(* ===== verification/DatastoreSound.v ===== *)
(** * The statement of a datastore request: theorems

    What [parseDatastoreRequest], [lookupDatastoreSource] and
    [buildDatastoreQuery] guarantee together. *)
From Stdlib Require Import Ascii ZArith.
From stdpp Require Import base list strings.
From S2P Require Import Prelude GoStrings AuditText GoText Redaction DatastoreCatalog DatastoreRequest DatastoreQuery SqlMeaning DatastorePlan DatastoreText DatastoreVisible DatastoreFilters.

Local Open Scope string_scope.

(** ** The parameters of a statement *)

Section Limits.
Context `{UnicodeCase} `{GoParsers}.

Lemma filter_params src i f q :
  operator_ok f ->
  yields (filterCondition src i f) q (fun _ q' => length q' <= length q + 1000).
Proof.
  intros _. unfold filterCondition. apply yields_bbind, yields_lift. intros c _.
  destruct (member (f_Op f) ["is null"; "is not null"]).
  { destruct (_ || _); [apply yields_fail|]. apply yields_ret. lia. }
  destruct (member (f_Op f) ["in"; "not in"]).
  - unfold listFilterCondition. apply yields_bbind, yields_lift. intros vs Hvs.
    assert (length vs <= 1000) as Hlen.
    { unfold listFilterValues in Hvs. destruct (has (f_Value f)); [done|].
      destruct (f_Values f) as [[]|]; try done. destruct (empty l); [done|].
      destruct (longer_than l _) eqn:Hl; [done|]. apply longer_than_false in Hl.
      apply map_res_length in Hvs. unfold datastoreMaxInValues in Hl. lia. }
    destruct (member (col_DataType c) datastoreTextTypes); [|destruct (_ || _)].
    + apply yields_bbind. eapply yields_mono; [apply each_bind|]. intros txts q' [_ ->].
      apply yields_ret. rewrite length_app. lia.
    + apply yields_bbind, yields_lift. intros parts _. apply yields_bbind, yields_bind, yields_ret.
      rewrite length_snoc. lia.
    + apply yields_bbind. eapply yields_mono; [apply each_bind|]. intros txts q' [_ ->].
      apply yields_ret. rewrite length_app. lia.
  - unfold scalarFilterCondition. destruct (has (f_Values f)); [apply yields_fail|].
    destruct (f_Value f) as [v|]; [|apply yields_fail]. destruct v; try apply yields_fail;
      apply yields_bbind, yields_lift; intros _ _; apply yields_bbind, yields_lift; intros p _;
      apply yields_bbind, yields_bind, yields_ret; rewrite length_snoc; lia.
Qed.
(* ===== verification/DatastoreTool.v ===== *)
(** * The query_datastore tool (server/src/internal/tools/query_datastore.go)

    The handler: it parses the request, finds the source, resolves what the
    caller may see, builds the statement, runs it in a read-only transaction
    and masks the statement text of the result.  What the datastore answers is
    an argument ([tool_env]); the statements sent to it and the refusals
    recorded are the trace.

    The masking of one statement's text (pkg/sqlredact and pkg/redact) and the
    TSV rendering (internal/tsv) are arguments too. *)
From Stdlib Require Import Ascii ZArith.
From stdpp Require Import base list strings.
From S2P Require Import Prelude GoStrings AuditText GoText AuthStore Access Redaction DatastoreCatalog DatastoreRequest DatastoreQuery.

Local Open Scope string_scope.
Local Open Scope res_scope.

(** ** System alerts (auth/system_alerts.go) *)

Definition CanSeeSystemAlerts (rc : option RBACChecker) (ctx : Context) : bool :=
  match store_of rc with
  | None => false
  | Some s =>
      if tokenContextIncomplete ctx then false
      else if ctx_isSuperuser ctx then true
      else if (ctx_userID ctx =? 0)%Z then false
      else if (0 <? ctx_tokenID ctx)%Z
      then match GetTokenScope s (ctx_tokenID ctx) with Err _ => false | Ok _ => true end
      else true
  end.

(** ** Running a statement (tools/query_helpers.go) *)

Inductive cell := CNull | CText (s : string) | COther (s : string).

(** An error of the driver: a context deadline, or a PostgreSQL error with its
    code and message, or another. *)
Record db_error := { err_deadline : bool; err_pg : option (string * string) }.

(** The rows of a running statement: the column names, what each [Next] and
    [Values] gives, the error after the last, whether the statement's own
    context was cancelled while closing, and the commit. *)
Record cursor := {
  cur_names : list string;
  cur_rows : list (res db_error (list cell));
  cur_error : option db_error;
  cur_cancelled : bool;
  cur_commit : option db_error;
}.

Record queryResult := {
  ColumnNames : list string;
  qr_Rows : list (list cell);
  WasTruncated : bool;
}.

Definition sqlstateQueryCanceled : string := "57014".
Definition sqlstateInternalError : string := "XX000".
Definition duckdbQueryCanceledMarker : string := "Query cancelled".

Definition isStatementTimeout (e : db_error) : bool :=
  if err_deadline e then true
  else match err_pg e with
       | None => false
       | Some (code, message) =>
           String.eqb code sqlstateQueryCanceled ||
           (String.eqb code sqlstateInternalError && contains message duckdbQueryCanceledMarker)
       end.

Definition datastoreQueryFailedMsg : string :=
  "The query failed; check the filter values and column types.".
Definition datastoreQueryTimeoutMsg : string :=
  "The query ran for too long; narrow the time range or add filters.".

(** The same at every stage. *)
Definition datastoreQueryErrorFormatter (e : db_error) : string :=
  if isStatementTimeout e then datastoreQueryTimeoutMsg else datastoreQueryFailedMsg.

(** The loop over the rows; [limit] 0 is no cap. *)
Fixpoint read_rows (limit : Z) (rows : list (res db_error (list cell))) (results : list (list cell))
    : res db_error (list (list cell) * bool) :=
  match rows with
  | [] => Ok (results, false)
  | r :: rows =>
      if (0 <? limit)%Z && (limit <=? Z.of_nat (length results))%Z then Ok (results, true)
      else let! values := r in read_rows limit rows (results ++ [values])%list
  end.

(** ** What the tool is given *)

Record tool_env := {
  te_catalog : option catalog_answers;           (* None: no datastore *)
  te_begin : option string;                      (* starting the transaction fails *)
  te_query : string -> list param -> res db_error cursor;
  te_context_done : bool;                        (* the caller's context has ended *)
  te_missing : list Z -> res unit bool;          (* a named connection is missing *)
  te_suggestions : list string;
  FormatResults : list string -> list (list cell) -> string;
  RedactStatementText : string -> string;
}.

Inductive event := Sent (sql : string) (args : list param) | Denied.

Inductive tool_error :=
| BadArguments (e : request_error)
| NotConfigured
| UnknownSource
| LookupFailed
| VisibilityFailed
| Refused (e : query_error)
| BeginFailed (msg : string)
| QueryFailed (msg : string).

Inductive response :=
| ToolError (e : tool_error)
| NotAccessible (text : string)
| ToolSuccess (text : string).

Definition connectionNotAccessibleMsg : string := "connection not found or not accessible".

Section Tool.
Context `{UnicodeCase} `{GoParsers}.
Context (env : tool_env).

(** The suggestions are the answer of one more query. *)
Definition connectionNotAccessibleResponse : response :=
  NotAccessible
    (connectionNotAccessibleMsg ++ "." ++
     match te_suggestions env with
     | [] => " Use list_connections to see the connections you can access."
     | l => " Connections you can access include: " ++ join ", " l ++
            ". Use list_connections to see all of them."
     end).

Definition executeQueryWith (sql : string) (limit : Z) (args : list param)
    : res tool_error queryResult * list event :=
  match te_begin env with
  | Some msg => (Err (BeginFailed msg), [])
  | None =>
      let failed e := Err (QueryFailed (datastoreQueryErrorFormatter e)) in
      (match te_query env sql args with
       | Err e => failed e
       | Ok rows =>
           match read_rows limit (cur_rows rows) [] with
           | Err e => failed e
           | Ok (results, wasTruncated) =>
               let stoppedAtCap :=
                 wasTruncated && cur_cancelled rows && negb (te_context_done env) in
               let result := {| ColumnNames := cur_names rows; qr_Rows := results;
                                WasTruncated := wasTruncated |} in
               match (if stoppedAtCap then None else cur_error rows) with
               | Some e => failed e
               | None =>
                   if stoppedAtCap then Ok result
                   else match cur_commit rows with Some e => failed e | None => Ok result end
               end
           end
       end, [Sent sql args])
  end.

(** ** Masking the statement text of a result
    (tools/datastore_statement_redaction.go) *)

(** [metrics.RedactStatementValue]; [None] for the stored value is nil. *)
Definition RedactStatementValue (masked : cell) (raw : option cell) : cell :=
  match masked with
  | CNull => CNull
  | _ => match raw with
         | Some (CText v) => CText (RedactStatementText env v)
         | _ => CText RedactedValue
         end
  end.

Definition statementOutput (src : datastoreSource) (name : string) : bool :=
  statementColumn src name ||
  existsb (fun agg => match cut_prefix agg name with
                      | Some rest => statementColumn src rest
                      | None => false
                      end) ["min_"; "max_"].

Fixpoint index_of (name : string) (l : list string) : option nat :=
  match l with
  | [] => None
  | x :: l => if String.eqb x name then Some 0 else S <$> index_of name l
  end.

(** The masking of column [i], called [name], in one row.  The stored text is
    never itself masked in place, so the order of the columns is immaterial. *)
Definition mask_cell (src : datastoreSource) (names : list string) (row : list cell)
    (i : nat) (name : string) : list cell :=
  if has_prefix name rawStatementPrefix then row
  else
    match index_of (RawStatementAlias name) names with
    | None =>
        if statementOutput src name
        then alter (fun v => RedactStatementValue v None) i row else row
    | Some raw => alter (fun v => RedactStatementValue v (row !! raw)) i row
    end.

Fixpoint mask_row (src : datastoreSource) (names : list string) (i : nat) (rest : list string)
    (row : list cell) : list cell :=
  match rest with
  | [] => row
  | name :: rest => mask_row src names (S i) rest (mask_cell src names row i name)
  end.

(** The positions of the columns that are not stored text. *)
Definition keep_positions (names : list string) : list nat :=
  List.filter (fun i => match names !! i with
                        | Some name => negb (has_prefix name rawStatementPrefix)
                        | None => false
                        end) (seq 0 (length names)).

Definition redactDatastoreStatements (qr : queryResult) (src : datastoreSource) : queryResult :=
  let names := ColumnNames qr in
  let rows := map (mask_row src names 0 names) (qr_Rows qr) in
  let keep := keep_positions names in
  if (length keep <? length names)%nat then
    {| ColumnNames := omap (fun i => names !! i) keep;
       qr_Rows := map (fun row => map (fun i => default CNull (row !! i)) keep) rows;
       WasTruncated := WasTruncated qr |}
  else {| ColumnNames := names; qr_Rows := rows; WasTruncated := WasTruncated qr |}.

(** ** The page *)

Definition newline : string := String (chr 10) "".

Definition datastoreDefaultWindowHint : string :=
  "No rows in the default window (the hour before time_end). Change-tracked probes " ++
  "(pg_settings, pg_hba_file_rules, pg_ident_file_mappings, pg_server_info, pg_extension) store a row " ++
  "only when something changes; set time_start to a wider range such as 30d.".

Definition writeDatastorePage (qr : queryResult) (req : datastoreRequest) : string :=
  let tsv := FormatResults env (ColumnNames qr) (qr_Rows qr) in
  if empty (qr_Rows qr) then "Results (0 rows):" ++ newline ++ tsv
  else
    let first := ((Page req - 1) * PageSize req + 1)%Z in
    let last := (first + Z.of_nat (length (qr_Rows qr)) - 1)%Z in
    let range := "Results (rows " ++ FormatInt first ++ "-" ++ FormatInt last in
    if WasTruncated qr
    then range ++ ", more available - use page=" ++ FormatInt (Page req + 1) ++
         " for the next page):" ++ newline ++ tsv
    else range ++ "):" ++ newline ++ tsv.

Definition cell_text (c : cell) : string :=
  match c with CNull => "<nil>" | CText s => s | COther s => s end.

Definition explainDatastoreQuery (src : datastoreSource) (sql : string) (args : list param)
    : response * list event :=
  let '(result, events) := executeQueryWith ("EXPLAIN " ++ sql) 0 args in
  (match result with
   | Err e => ToolError e
   | Ok qr =>
       ToolSuccess ("Datastore Query Plan: " ++ src_Name src ++ newline ++ newline ++
                    join "" (map (fun v => cell_text v ++ newline) (concat (qr_Rows qr))))
   end, events).

Definition datastoreConnectionsExist (ids : list Z) : res unit bool :=
  let! missing := te_missing env ids in Ok (negb missing).

(** ** The handler *)

Definition page_of (src : datastoreSource) (req : datastoreRequest) (sql : string)
    (args : list param) : response * list event :=
  let '(result, events) := executeQueryWith sql (PageSize req) args in
  (match result with
   | Err e => ToolError e
   | Ok qr =>
       let qr := redactDatastoreStatements qr src in
       ToolSuccess
         ("Datastore Query: " ++ src_Name src ++ newline ++ newline ++
          (if empty (qr_Rows qr) && (Page req =? 1)%Z &&
              String.eqb (src_Kind src) datastoreKindMetric && is_empty (TimeStart req)
           then datastoreDefaultWindowHint ++ newline ++ newline else "") ++
          writeDatastorePage qr req)
   end, events).

Definition denied : response * list event := (connectionNotAccessibleResponse, [Denied]).

Definition run_request (src : datastoreSource) (req : datastoreRequest) (vis : visibleSet)
    (now : Z) : response * list event :=
  match checkDatastoreExplain req vis with
  | Err e => (ToolError (Refused e), [])
  | Ok _ =>
      match buildDatastoreQuery src req vis now with
      | Err ConnectionNotAccessible => denied
      | Err e => (ToolError (Refused e), [])
      | Ok (sql, args) =>
          let run :=
            if Explain req then explainDatastoreQuery src sql args else page_of src req sql args in
          if All vis && negb (empty (ConnectionIDs req)) then
            match datastoreConnectionsExist (ConnectionIDs req) with
            | Err _ => (ToolError VisibilityFailed, [])
            | Ok false => denied
            | Ok true => run
            end
          else run
      end
  end.

Definition queryDatastoreHandler (rc : option RBACChecker) (lister : VisibilityLister)
    (ctx : Context) (now : Z) (args : any_map) : response * list event :=
  match parseDatastoreRequest args with
  | Err e => (ToolError (BadArguments e), [])
  | Ok req =>
      match te_catalog env with
      | None => (ToolError NotConfigured, [])
      | Some _ =>
          match lookupDatastoreSource (te_catalog env) (Source req) with
          | Err UnknownDatastoreSource => (ToolError UnknownSource, [])
          | Err _ => (ToolError LookupFailed, [])
          | Ok src =>
              match VisibleConnectionIDs rc ctx lister with
              | Err _ => (ToolError VisibilityFailed, [])
              | Ok (ids, all) =>
                  run_request src req
                    {| All := all; IDs := ids; SystemAlerts := CanSeeSystemAlerts rc ctx |} now
              end
          end
      end
  end.
End Tool.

- - - - - - -

• [What you are asked to do]:
Look for the string "ColumnNames" in the entries above. Copy every line that has it.

• [The completed task]:
  ColumnNames : list string;
               let result := {| ColumnNames := cur_names rows; qr_Rows := results;
  let names := ColumnNames qr in
    {| ColumnNames := omap (fun i => names !! i) keep;
  else {| ColumnNames := names; qr_Rows := rows; WasTruncated := WasTruncated qr |}.
  let tsv := FormatResults env (ColumnNames qr) (qr_Rows qr) in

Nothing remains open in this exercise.